Temporal hs-cTnT Increase Linked to Risk of CHD, CHF
Temporal increases in high-sensitivity cardiac troponin T over six years linked to increased risks
THURSDAY, June 9, 2016 (HealthDay News) -- Temporal increases in high-sensitivity cardiac troponin T (hs-cTnT) are associated with increased risk of coronary heart disease (CHD), heart failure, and all-cause mortality, according to a study published online June 8 in JAMA Cardiology.
John W. McEvoy, M.B., B.Ch., from the Johns Hopkins Bloomberg School of Public Health in Baltimore, and colleagues conducted a prospective observational cohort study involving 8,838 participants with biracial representation who had hs-cTnT measured twice, six years apart. During a maximum of 16 years, the author examined the correlation between hs-cTnT change and subsequent CHD, heart failure, and death.

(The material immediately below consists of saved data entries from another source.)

(** * pyfatsecret: the response interpreter, the endpoint methods and the
      session object of [fatsecret.py], embedded in Rocq.

    Python objects are modelled by the type [value]; a Python call either
    returns or raises, which is the type [outcome].  Dictionaries decoded
    from JSON keep their key order, so they are association lists; request
    parameters, where only the bindings matter, are finite maps. *)

From Stdlib Require Import ZArith String Ascii List Bool Lia.
From stdpp Require Import base option gmap strings list.
Import ListNotations.

Local Open Scope string_scope.
Local Open Scope Z_scope.
Local Set Warnings "-register-all".

(** ** Python values *)

(** A naive [datetime.datetime]: the seven fields of its constructor. *)
Record datetime := mk_datetime {
  year : Z; month : Z; day : Z;
  hour : Z; minute : Z; second : Z; microsecond : Z
}.

(** The Python objects the library handles: what [response.json()] decodes
    to (numbers with a fraction or an exponent decode to [float] and are
    left out), tuples built by the library, and datetimes passed by the
    caller.  A [VDict] lists its bindings in iteration order; a Python
    dictionary binds each key once. *)
Inductive value :=
| VNone
| VBool (b : bool)
| VInt (n : Z)
| VStr (s : string)
| VList (xs : list value)
| VTuple (xs : list value)
| VDict (kvs : list (string * value))
| VDatetime (dt : datetime).

(** ** Exceptions *)

(** The four error classes of the module all derive from
    [BaseFatsecretError(code, message)], which hands the text
    ["Error {0}: {1}".format(code, message)] to [Exception]; the model keeps
    the two arguments of the constructor.  The other constructors are the
    built-in exceptions the modelled operations can raise; [TransportError]
    stands for whatever the HTTP session or the OAuth service raises. *)
Inductive exn :=
| GeneralError (code message : value)
| AuthenticationError (code message : value)
| ParameterError (code message : value)
| ApplicationError (code message : value)
| KeyError (key : value)
| IndexError
| TypeError
| ValueError
| TransportError (what : string).

Definition error_code (e : exn) : option value :=
  match e with
  | GeneralError c _ | AuthenticationError c _
  | ParameterError c _ | ApplicationError c _ => Some c
  | _ => None
  end.

Definition error_message (e : exn) : option value :=
  match e with
  | GeneralError _ m | AuthenticationError _ m
  | ParameterError _ m | ApplicationError _ m => Some m
  | _ => None
  end.

(** A call either returns a result or raises. *)
Inductive outcome (A : Type) :=
| Return (a : A)
| Raise (e : exn).
Arguments Return {A} a.
Arguments Raise {A} e.

#[export] Instance outcome_ret : MRet outcome := fun A a => Return a.
#[export] Instance outcome_bind : MBind outcome := fun A B f m =>
  match m with
  | Return a => f a
  | Raise e => Raise e
  end.

(** ** Primitive operations of Python on [value] *)

(** [bool(v)]: the test of [if v:]. *)
Definition truthy (v : value) : bool :=
  match v with
  | VNone => false
  | VBool b => b
  | VInt n => negb (n =? 0)
  | VStr s => negb (String.eqb s "")
  | VList xs | VTuple xs => match xs with [] => false | _ => true end
  | VDict kvs => match kvs with [] => false | _ => true end
  | VDatetime _ => true
  end.

(** A number as Python compares it: [bool] is a subclass of [int]. *)
Definition as_int (v : value) : option Z :=
  match v with
  | VInt n => Some n
  | VBool b => Some (Z.b2z b)
  | _ => None
  end.

(** [v == n] for an integer literal [n]. *)
Definition eq_int (v : value) (n : Z) : bool :=
  match as_int v with
  | Some m => m =? n
  | None => false
  end.

(** [v == s] for a string literal [s]. *)
Definition eq_str (v : value) (s : string) : bool :=
  match v with
  | VStr t => String.eqb t s
  | _ => false
  end.

(** [v in [n1, n2, ...]] for integer literals. *)
Definition in_ints (v : value) (ns : list Z) : bool :=
  existsb (eq_int v) ns.

(** [v in (s1, s2, ...)] for string literals. *)
Definition in_strs (v : value) (ss : list string) : bool :=
  existsb (eq_str v) ss.

(** [n <= v] and [v <= n] for an integer literal [n]; Python 3 raises
    [TypeError] when [v] is not a number. *)
Definition int_le_value (n : Z) (v : value) : outcome bool :=
  match as_int v with
  | Some m => Return (n <=? m)
  | None => Raise TypeError
  end.

Definition value_le_int (v : value) (n : Z) : outcome bool :=
  match as_int v with
  | Some m => Return (m <=? n)
  | None => Raise TypeError
  end.

(** The chained comparison [lo <= v <= hi]: the second test runs only when
    the first holds. *)
Definition between (lo : Z) (v : value) (hi : Z) : outcome bool :=
  b ← int_le_value lo v;
  if b : bool then value_le_int v hi else Return false.

(** The binding of a key in a dictionary. *)
Fixpoint dict_get (kvs : list (string * value)) (k : string) : option value :=
  match kvs with
  | [] => None
  | (k', v) :: rest => if String.eqb k' k then Some v else dict_get rest k
  end.

(** Objects that can be a dictionary key. *)
Fixpoint hashable (v : value) : bool :=
  match v with
  | VList _ | VDict _ => false
  | VTuple xs => forallb hashable xs
  | _ => true
  end.

(** [xs[i]] on a sequence: negative indices count from the end. *)
Definition seq_index {A} (xs : list A) (i : Z) : outcome A :=
  let n := Z.of_nat (length xs) in
  let j := if i <? 0 then i + n else i in
  if (0 <=? j) && (j <? n) then
    match nth_error xs (Z.to_nat j) with
    | Some x => Return x
    | None => Raise IndexError
    end
  else Raise IndexError.

Definition chars (s : string) : list value :=
  map (fun c => VStr (String c EmptyString)) (list_ascii_of_string s).

(** [v[key]]. *)
Definition getitem (v key : value) : outcome value :=
  match v with
  | VDict kvs =>
      match key with
      | VStr k =>
          match dict_get kvs k with
          | Some x => Return x
          | None => Raise (KeyError key)
          end
      | _ => if hashable key then Raise (KeyError key) else Raise TypeError
      end
  | VList xs | VTuple xs =>
      match as_int key with
      | Some i => seq_index xs i
      | None => Raise TypeError
      end
  | VStr s =>
      match as_int key with
      | Some i => seq_index (chars s) i
      | None => Raise TypeError
      end
  | _ => Raise TypeError
  end.

(** [s in v] for a string literal [s]: key membership on a dictionary,
    element membership on a sequence, substring test on a string. *)
Definition contains (s : string) (v : value) : outcome bool :=
  match v with
  | VDict kvs => Return (bool_decide (is_Some (dict_get kvs s)))
  | VList xs | VTuple xs => Return (existsb (fun x => eq_str x s) xs)
  | VStr t => Return (bool_decide (is_Some (String.index 0 s t)))
  | _ => Raise TypeError
  end.

(** The items [for key in v] runs over. *)
Definition iter (v : value) : outcome (list value) :=
  match v with
  | VDict kvs => Return (map (fun kv => VStr (fst kv)) kvs)
  | VList xs | VTuple xs => Return xs
  | VStr s => Return (chars s)
  | _ => Raise TypeError
  end.

(** ** The response interpreter *)

(** An HTTP response: [json()] decodes the body, or raises. *)
Record response := { json : outcome value }.

Definition unauthenticated_message : string :=
  "This api call requires an authenticated session".

(** The branch of [valid_response] for the key ['error'].  [None] means that
    no [raise] was reached and the loop goes on with the next key. *)
Definition error_branch (item : outcome value) : outcome (option value) :=
  err ← item;
  code ← getitem err (VStr "code");
  err' ← item;
  message ← getitem err' (VStr "message");
  if eq_int code 2 then
    Raise (AuthenticationError (VInt 2) (VStr unauthenticated_message))
  else if in_ints code [1; 10; 11; 12; 20; 21] then
    Raise (GeneralError code message)
  else
    b1 ← between 3 code 9;
    if b1 : bool then Raise (AuthenticationError code message)
    else
      b2 ← between 101 code 108;
      if b2 : bool then Raise (ParameterError code message)
      else
        b3 ← between 201 code 207;
        if b3 : bool then Raise (ApplicationError code message)
        else Return None.

(** [return response.json()[key][sub]]. *)
Definition unwrap (item : outcome value) (sub : string) : outcome (option value) :=
  obj ← item;
  v ← getitem obj (VStr sub);
  Return (Some v).

(** One turn of the loop of [valid_response] on [key]: the [if]/[elif]
    chain.  [Some v] is [return v]; [None] is the end of the body. *)
Definition dispatch (js : value) (key : value) : outcome (option value) :=
  let item := getitem js key in
  if eq_str key "error" then error_branch item
  else if eq_str key "success" then Return (Some (VBool true))
  else if eq_str key "foods" then unwrap item "food"
  else if eq_str key "recipes" then unwrap item "recipe"
  else if eq_str key "saved_meals" then unwrap item "saved_meal"
  else if eq_str key "saved_meal_items" then unwrap item "saved_meal_item"
  else if eq_str key "exercise_types" then unwrap item "exercise"
  else if eq_str key "food_entries" then unwrap item "food_entry"
  else if eq_str key "month" then unwrap item "day"
  else if eq_str key "profile" then
    p ← item;
    b ← contains "auth_token" p;
    if b : bool then
      p1 ← item;
      t ← getitem p1 (VStr "auth_token");
      p2 ← item;
      s ← getitem p2 (VStr "auth_secret");
      Return (Some (VTuple [t; s]))
    else
      p3 ← item;
      Return (Some p3)
  else if in_strs key ["food"; "recipe"; "recipe_types"; "saved_meal_id";
                       "saved_meal_item_id"; "food_entry_id"] then
    v ← item;
    Return (Some v)
  else Return None.

(** The [for] loop: the first key whose turn returns or raises ends it; a
    loop that runs out of keys falls off the end of the function, which
    returns [None]. *)
Fixpoint scan_keys (js : value) (keys : list value) : outcome value :=
  match keys with
  | [] => Return VNone
  | key :: rest =>
      r ← dispatch js key;
      match r with
      | Some v => Return v
      | None => scan_keys js rest
      end
  end.

Definition valid_response (r : response) : outcome value :=
  js ← json r;
  if truthy js then
    keys ← iter js;
    scan_keys js keys
  else Return VNone.

(** ** Dates: [datetime] subtraction and [unix_time] *)

(** The proleptic Gregorian day count of [datetime.toordinal()]. *)
Definition is_leap (y : Z) : bool :=
  (y mod 4 =? 0) && (negb (y mod 100 =? 0) || (y mod 400 =? 0)).

Definition days_before_year (y : Z) : Z :=
  let p := y - 1 in p * 365 + p / 4 - p / 100 + p / 400.

Definition DAYS_BEFORE_MONTH : list Z :=
  [-1; 0; 31; 59; 90; 120; 151; 181; 212; 243; 273; 304; 334].

Definition days_before_month (y m : Z) : Z :=
  nth (Z.to_nat m) DAYS_BEFORE_MONTH 0
  + (if (2 <? m) && is_leap y then 1 else 0).

Definition ymd2ord (y m d : Z) : Z :=
  days_before_year y + days_before_month y m + d.

Definition toordinal (dt : datetime) : Z :=
  ymd2ord (year dt) (month dt) (day dt).

(** A [timedelta], and its constructor, which normalises the seconds into
    [0, 86400) and the microseconds into [0, 10^6) by floor division. *)
Record timedelta := { days : Z; seconds : Z; microseconds : Z }.

Definition mk_timedelta (d s us : Z) : timedelta :=
  let s1 := s + us / 1000000 in
  {| days := d + s1 / 86400;
     seconds := s1 mod 86400;
     microseconds := us mod 1000000 |}.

The researchers observed independent correlations for incident detectable hs-cTnT with subsequent CHD (hazard ratio [HR], 1.4), heart failure (HR, 2.0), and death (HR, 1.5), relative to an hs-cTnT level <0.005 ng/mL at both visits. Among individuals with the most marked hs-cTnT increases, the HRs were as high as 4.0 for CHD and death and 8.0 for heart failure. Among those with relative hs-cTnT reductions greater than 50 percent from baseline, the risk for subsequent outcomes was lower. Inclusion of information on hs-cTnT change improved discrimination for heart failure and death in a model that included traditional and other risk factors.
"Serial determination of hs-cTnT trajectory adds clinically relevant information to baseline testing and may be useful in prognostic assessments and the targeting of prevention strategies to high-risk individuals," the authors write.
Several authors disclosed financial ties to Roche Diagnostics, which donated reagents for the assays.